When I had the chance to meet the inhabitants of this new world I was even more dumbfounded. Some walked with unimaginable weights on their heads, like TV sets and sofas. Some sang at the drop of a hat even in crowded trains. Others greeted me like a neighbour from a common village. Wonder and unexpected connections nearly every day.

And then there were those who sensed the alien blood in me. They must have felt the intrusion of the shadow around my feet, saw my unusual gait, shape of eyes, my hair. These folks made me aware of the blast of winter air, made me shiver. I knew I was unwelcome among them.

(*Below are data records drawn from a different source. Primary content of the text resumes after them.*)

(* ===== verification/AgentWorker.v ===== *)
(** * The worker of scheduled commands

    [executeScheduledCommand] and one round of [scheduledCommandWorker] of
    [internal/agent/runtime_v2.go], as programs that make requests to the store of
    commands, the engine and the clock; the execution of a capability is a request, which
    [AgentGate] models. What the worker may do with a command, and how often a command is
    executed over the whole life of the table. *)

From S2P Require Import Prelude GoStd TimeText JsonText Json Requests Intent Model ModelFailover AccountTypes Sql AgentGrants AgentGate AgentCommands.

Definition commandLease : Z := (2 * minute)%Z.

(** ** The conditions of a command *)

Record conditions := mkConditions {
  cd_AdministratorGrant : option AdministratorGrant;
  cd_SnapshotVersion : string;
  cd_EvidenceRefs : list string;
  cd_LegacyAdministratorDirect : bool;
}.
Definition no_conditions : conditions := mkConditions None "" [] false.

(** [json.Unmarshal] into a field of which the value may have another type: the field
    stays and the decoding goes on. *)
Definition string_or (v : json) (old : string) : string := match v with JString s => s | _ => old end.
Definition bool_or (v : json) (old : bool) : bool := match v with JBool b => b | _ => old end.
Definition int_or (v : json) (old : Z) : Z := match v with JNumber literal => default old (atoi literal) | _ => old end.
Definition strings_or (v : json) (old : list string) : list string :=
  match v with
  | JNull => []
  | JArray items => imap (λ i item, string_or item (default "" (old !! i))) items
  | _ => old
  end.

Section worker.
Context `{UnicodeTables, FoldTable}.

Definition grant_fields : list string :=
  ["version"; "grant_id"; "grant_scope_id"; "command_hash"; "clause"; "capability"; "arguments_hash"; "resource_keys"; "target_capability";
   "target_arguments_hash"; "target_resource_keys"].
Definition decode_grant_member (g : AdministratorGrant) (m : string * json) : AdministratorGrant :=
  match field_named grant_fields m.1 with
  | None => g
  | Some field =>
      if bool_decide (field = "version") then g <| ag_Version := int_or m.2 (ag_Version g) |> else
      if bool_decide (field = "grant_id") then g <| ag_GrantID := string_or m.2 (ag_GrantID g) |> else
      if bool_decide (field = "grant_scope_id") then g <| ag_GrantScopeID := string_or m.2 (ag_GrantScopeID g) |> else
      if bool_decide (field = "command_hash") then g <| ag_CommandHash := string_or m.2 (ag_CommandHash g) |> else
      if bool_decide (field = "clause") then g <| ag_Clause := string_or m.2 (ag_Clause g) |> else
      if bool_decide (field = "capability") then g <| ag_Capability := string_or m.2 (ag_Capability g) |> else
      if bool_decide (field = "arguments_hash") then g <| ag_ArgumentsHash := string_or m.2 (ag_ArgumentsHash g) |> else
      if bool_decide (field = "resource_keys") then g <| ag_ResourceKeys := strings_or m.2 (ag_ResourceKeys g) |> else
      if bool_decide (field = "target_capability") then g <| ag_TargetCapability := string_or m.2 (ag_TargetCapability g) |> else
      if bool_decide (field = "target_arguments_hash") then g <| ag_TargetArgumentsHash := string_or m.2 (ag_TargetArgumentsHash g) |> else
      g <| ag_TargetResourceKeys := strings_or m.2 (ag_TargetResourceKeys g) |>
  end.
(** Into a pointer: a value that is no object still makes it point somewhere. *)
Definition decode_grant (v : json) (old : option AdministratorGrant) : option AdministratorGrant :=
  match v with
  | JNull => None
  | JObject members => Some (foldl decode_grant_member (default no_grant old) members)
  | _ => Some (default no_grant old)
  end.

Definition condition_fields : list string := ["administrator_grant"; "snapshot_version"; "evidence_refs"; "administrator_direct"].
Definition decode_condition (c : conditions) (m : string * json) : conditions :=
  match field_named condition_fields m.1 with
  | None => c
  | Some field =>
      if bool_decide (field = "administrator_grant") then c <| cd_AdministratorGrant := decode_grant m.2 (cd_AdministratorGrant c) |> else
      if bool_decide (field = "snapshot_version") then c <| cd_SnapshotVersion := string_or m.2 (cd_SnapshotVersion c) |> else
      if bool_decide (field = "evidence_refs") then c <| cd_EvidenceRefs := strings_or m.2 (cd_EvidenceRefs c) |> else
      c <| cd_LegacyAdministratorDirect := bool_or m.2 (cd_LegacyAdministratorDirect c) |>
  end.
(** Whatever could be decoded; the error is dropped. *)
Definition decode_conditions (text : string) : conditions :=
  match json_parse text with
  | Some (JObject members) => foldl decode_condition no_conditions members
  | _ => no_conditions
  end.

Definition isAutomationFreezeError (err : option error) : bool :=
  match err with
  | None => false
  | Some err => contains (error_text err) "自动化已被冻结" || contains (error_text err) "智能体已被冻结" || contains (error_text err) "冻结状态"
  end.

End worker.

(** ** Execution *)

Record scheduledReconciliationEvidence := mkEvidence {
  se_AttemptedAt : time;
  se_UncertainAt : option time;
  se_BeforeState : string;
  se_Execution : option CapabilityExecution;
}.

Inductive WorkerCall : Type → Type :=
  | WorkerFreezeState : WorkerCall (result error FreezeState)
  | WorkerNow : WorkerCall time
  | WorkerBeforeState (invocation : CapabilityInvocation) : WorkerCall string             (* [capabilityState] *)
  | ClaimDue (now : time) (leaseDuration limit : Z) : WorkerCall (result error (list ScheduledCommand))
  | FailCommand (id : Z) (message : string) (retryAt : option time) : WorkerCall (result error string)
  | DeferCommand (id : Z) (message : string) (retryAt : time) : WorkerCall (result error unit)
  | RecordAttempt (id : Z) (evidence : scheduledReconciliationEvidence) (attemptedAt : time) : WorkerCall (result error unit)
  | CompleteCommand (id : Z) (execution : CapabilityExecution) (completedAt : time) : WorkerCall (result error unit)
  | QuarantineCommand (id : Z) (message : string) (evidence : scheduledReconciliationEvidence) : WorkerCall (result error unit)
  | Execute (invocation : CapabilityInvocation) : WorkerCall (CapabilityExecution * option error)   (* [ExecuteCapability] *)
  | RuntimeEvent (type severity : string) : WorkerCall unit                                (* [appendRuntimeEvent] *)
  | WorkerWarn (message : string) : WorkerCall unit.

Abbreviation worker_prog := (Requests.prog WorkerCall).

Section execution.
Context `{UnicodeTables, FoldTable}.

(** The invocation of a command: its run was not stored, so it has no number. *)
Definition command_invocation (command : ScheduledCommand) (c : conditions) : CapabilityInvocation :=
  mkInvocation (sc_Capability command) (sc_Arguments command) 0 (default 0%Z (sc_GoalID command)) (default 0%Z (sc_StepID command)) 0 ""
    (sc_CreatedBy command) (sc_IdempotencyKey command) (cd_AdministratorGrant c) false (sc_CreatedAt command) (sc_ExpiresAt command)
    (cd_SnapshotVersion c) (cd_EvidenceRefs c).

(** What is reported of an execution. *)
Definition report_execution (command : ScheduledCommand) (evidence : scheduledReconciliationEvidence) (execution : CapabilityExecution)
    (execErr : option error) : worker_prog unit :=
  now ← call WorkerNow;
  match execErr with
  | None =>
      call (CompleteCommand (sc_ID command) execution now);;
      call (RuntimeEvent "scheduled_command_completed" "info")
  | Some err =>
      if isAutomationFreezeError execErr then
        call (DeferCommand (sc_ID command) "能力执行前检测到自动化冻结，未发生外部写入" (now + 30 * second)%Z);;
        call (RuntimeEvent "scheduled_command_deferred_by_freeze" "warning")
      else
        (if ce_Retryable execution
         then call (QuarantineCommand (sc_ID command) ("外部写入结果不明确，等待只读核对: " +:+ error_text err)
                (evidence <| se_UncertainAt := Some now |> <| se_Execution := Some execution |>));; mret ()
         else call (FailCommand (sc_ID command) (error_text err) None);; mret ());;
        call (RuntimeEvent "scheduled_command_failed" "error")
  end.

I had arrived the very same year this country survived its first democratic elections.  The whole world was in awe. Mandela, de Klerk, and Tutu quickly became household names. Boundaries were broken, new bridges spanned old differences.

That was then. These days different names are hitting the headlines. Malema, Terre’Blance. Cracks that were perhaps smoothed over are showing again. Seeping smell of blood.

They say this is a land of possibilities. It was possible in 1994, why not now? What has changed? What has remained the same?

Sometimes it takes an outsider to see the difference, or what hasn’t changed at all.

Within a few years of my staying here I was, at least on paper, declared a citizen, and very much to my surprise.

Yet deep inside I know I’m still an alien. Some people I happen to bump on the street still remind me of that every now and again. The shadows are there.

The odd thing is that I’ve come to love this strange land like my own distant home. I can’t imagine leaving it, good or bad.